Le dernier concert de Spirituál kvintet

Spirituál kvintet

Après soixante années de succès, le plus ancien groupe tchécoslovaque de musique folk a fait ses adieux au public le 13 octobre 2021, lors d’un concert qui s’est joué à guichet fermé à la salle pragoise Lucerna.

Spirituál kvintet

Nulle mélancolique évocation d’une époque révolue, cet événement a été l’occasion, pour le chef de musique et dernier membre vivant du groupe original, Jiří Tichota, de raconter quelques histoires bien tournées. Et les autres membres du groupe de surenchérir pour que les spectateurs quittent la salle de concert avec une humeur légère plutôt que nostalgique.
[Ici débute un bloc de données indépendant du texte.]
(** The two duplicates in table fox_test (rows 3 and 6, 0-indexed) are never
    the first match of any request. *)
Theorem fox_test_unreachable rq i it :
  first_match rq (entries fox_test) = Some (i, it) → i ≠ 3%nat ∧ i ≠ 6%nat.
Proof.
  assert (∀ j, j ∈ shadowed [] (entries fox_test) → i = j →
    first_match rq (entries fox_test) = Some (i, it) → False) as Hd.
  { intros j Hj -> Hm. apply list_find_Some in Hm as (Hk & Hm & Hfirst).
    destruct (shadowed_unreachable rq (entries fox_test) [] j Hj j it) as
      (x & Hx & Hxm); [done..|].
    apply list_elem_of_lookup in Hx as [k Hk']. simpl in Hk'.
    apply lookup_take_Some in Hk' as [Hk' Hlt]. by eapply Hfirst. }
  intros Hm. split; intros Hi; eapply Hd; try done; by_decide.
Qed.

(** ** Concrete runs *)
Definition demo_request (name : string) (n : Z) (par : list Z) : conf_req_msg :=
  ConfReqMsg name "10.0.0.7" 100 101 0 n par.

Definition demo_requests : list conf_req_msg :=
  [demo_request "fox_end" 0 []; demo_request "fox_start" 5 [0; 10; 0; 0; 7; 9000; 0];
   demo_request "fox_end" 0 []; demo_request "x" 0 [];
   demo_request "CampaignProcessor_NET_CONF" 0 [];
   demo_request "fox_start" 5 [0; 10; 0; 0; 8; 9000; 0];
   demo_request "fox_end" 0 []].

Definition demo_srv : srv :=
  set_cf_tbl (Some (entries fox_test)) (srv_init (sys_init true)).

Definition demo_reply : conf_reply_msg :=
  ConfReplyMsg 0 NULLH ASCII 0 [0; 0; 0; 0; 0; 0; 0].

Definition demo_replies : list conf_reply_msg :=
  match (@serve_all demo_env conf_tables demo_reply demo_requests demo_srv).2 with
  | Ret l => l
  | Fault _ => []
  end.

Lemma serve_all_refines_witness :
  ∃ s' reps, @serve_all demo_env conf_tables demo_reply demo_requests demo_srv
    = (s', Ret reps) ∧ served (entries fox_test) None demo_requests reps.
Proof.
  exact (@serve_all_refines demo_env conf_tables demo_reply demo_requests demo_srv
    (entries fox_test) None eq_refl eq_refl eq_refl).
Defined.

Lemma fox_end_agreement_witness :
  length demo_replies = 6%nat
  ∧ ∀ rep rep', demo_replies !! 2%nat = Some rep → demo_replies !! 4%nat = Some rep' →
    h_type rep = FOX_END → h_type rep' = FOX_END →
    err rep = CONF_LOOKUP_SUCCESS → err rep' = CONF_LOOKUP_SUCCESS →
    reply_params rep = reply_params rep'.
Proof.
  split; [by vm_compute|]. intros rep rep' H1 H2 H3 H4 H5 H6.
  destruct (@serve_all demo_env conf_tables demo_reply demo_requests demo_srv)
    as [s' [reps|f]] eqn:E; unfold demo_replies in *; rewrite E in *; [|done].
  simpl in *.
  destruct (@fox_end_agreement demo_env conf_tables demo_reply demo_requests demo_srv
    (entries fox_test) s' reps eq_refl eq_refl eq_refl E) as [_ HB].
  by apply (HB 2%nat 4%nat).
Defined.

Lemma setConfigTable_selects_witness :
  ∃ y, @setConfigTable demo_env conf_tables "gpio_test" demo_srv
    = (set_srv_sys y (set_cf_tbl (Some (entries gpio_test)) demo_srv), Ret tt).
Proof.
  exact (@setConfigTable_selects demo_env conf_tables "gpio_test" demo_srv
    ltac:(by_decide)).
Defined.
Spirituál kvintet est une véritable légende de la scène musicale tchèque. En six décennies d’activité musicale, le groupe s’est produit dans quelque dix mille concerts, et a enregistré plus de vingt albums. En ce qui concerne son genre musical, le groupe n’est pas facile à cataloguer : en effet, Spirituál kvintet oscille entre gospel, blues, folk irlandais et chanson française. L’activité musicale du groupe a été parachevée par une tournée de treize concerts accompagnés d’une projection vidéo évoquant, entre autres, la mémoire d’anciens membres du groupe tels que Karel Zich, Jan et František Nedvěd, Irena Budweiserová ou encore Lenka Slabá.

Parmi les plus grands tubes du groupe Spirituál kvintet, on citera les chansons « Až se k nám právo vrátí », « Širý proud », « Pískající cikán », « Mlýnský kámen », « Kocábka », « Krutá válka » et l’inévitable « Za svou pravdou stát ».

Spirituál kvintet | Photo: Site officiel du groupe

La chanson du chanteur de folk américain Pete Seeger « We Shall Overcome », célèbre dans le monde entier et connue en République tchèque sous le titre de « Jednou budem dál » (paroles tchèques d’Ivo Fišer), a également une histoire intéressante. Après que Spirituál kvintet l’a interprétée dans une boîte de nuit la veille de l’anniversaire de la mort de l’étudiant Jan Palach, le groupe a été frappé d’une interdiction d’exercer ses activités musicales. Une fois sa peine purgée, le groupe a pris l’habitude d’interpréter régulièrement cette chanson à la fin de ses concerts, en faisant participer les spectateurs.

En 1983, les choses ont pris un tournant inattendu : le régime communiste a demandé au groupe de l’interpréter au Palais de la culture, à Prague, lors du très officiel Congrès pour la paix et le désarmement.  Le chef de musique Jiří Tichota s’est défendu en arguant qu’il s’agissait d’un hymne baptiste, mais ses prétextes n’ont pas été entendus. Jiří Tichota a alors décidé de s’éclipser avec sa famille, mais la chanson a été interprétée malgré tout, à l’aide d’un play back improvisé. A partir de ce moment-là, le groupe n’a plus joué la chanson, jusqu’au moment où une foule d’étudiants massée sur l’Avenue nationale l’a chantée en chœur le 17 novembre 1989.

Spirituál Kvintet au balcon de Melantrich en 1989 | Photo: Site officiel du groupe

Quelques jours plus tard, le groupe Spirituál kvintet l’interprétait à nouveau depuis le balcon de la maison d’édition Melantrich, qui servait de tribune aux orateurs lors des manifestations de la révolution de Velours. Un an plus tard, il l’a interprétée lors de la rencontre entre Václav Havel et le président américain George Bush père sur la place Venceslas. Les deux présidents ne manquèrent d’ailleurs pas d’y joindre leurs voix. En 2009, lors du concert organisé à l’occasion du vingtième anniversaire de la chute du rideau de fer, la chanteuse américaine Joan Baez a participé aux interprétations en anglais et en tchèque du groupe.

Spirituál kvintet a également donné un concert pour le président américain Bill Clinton et les épouses présidentielles tchèque et américaine. En 2012, le groupe a reçu le disque de diamant décerné pour 200 000 supports vendus.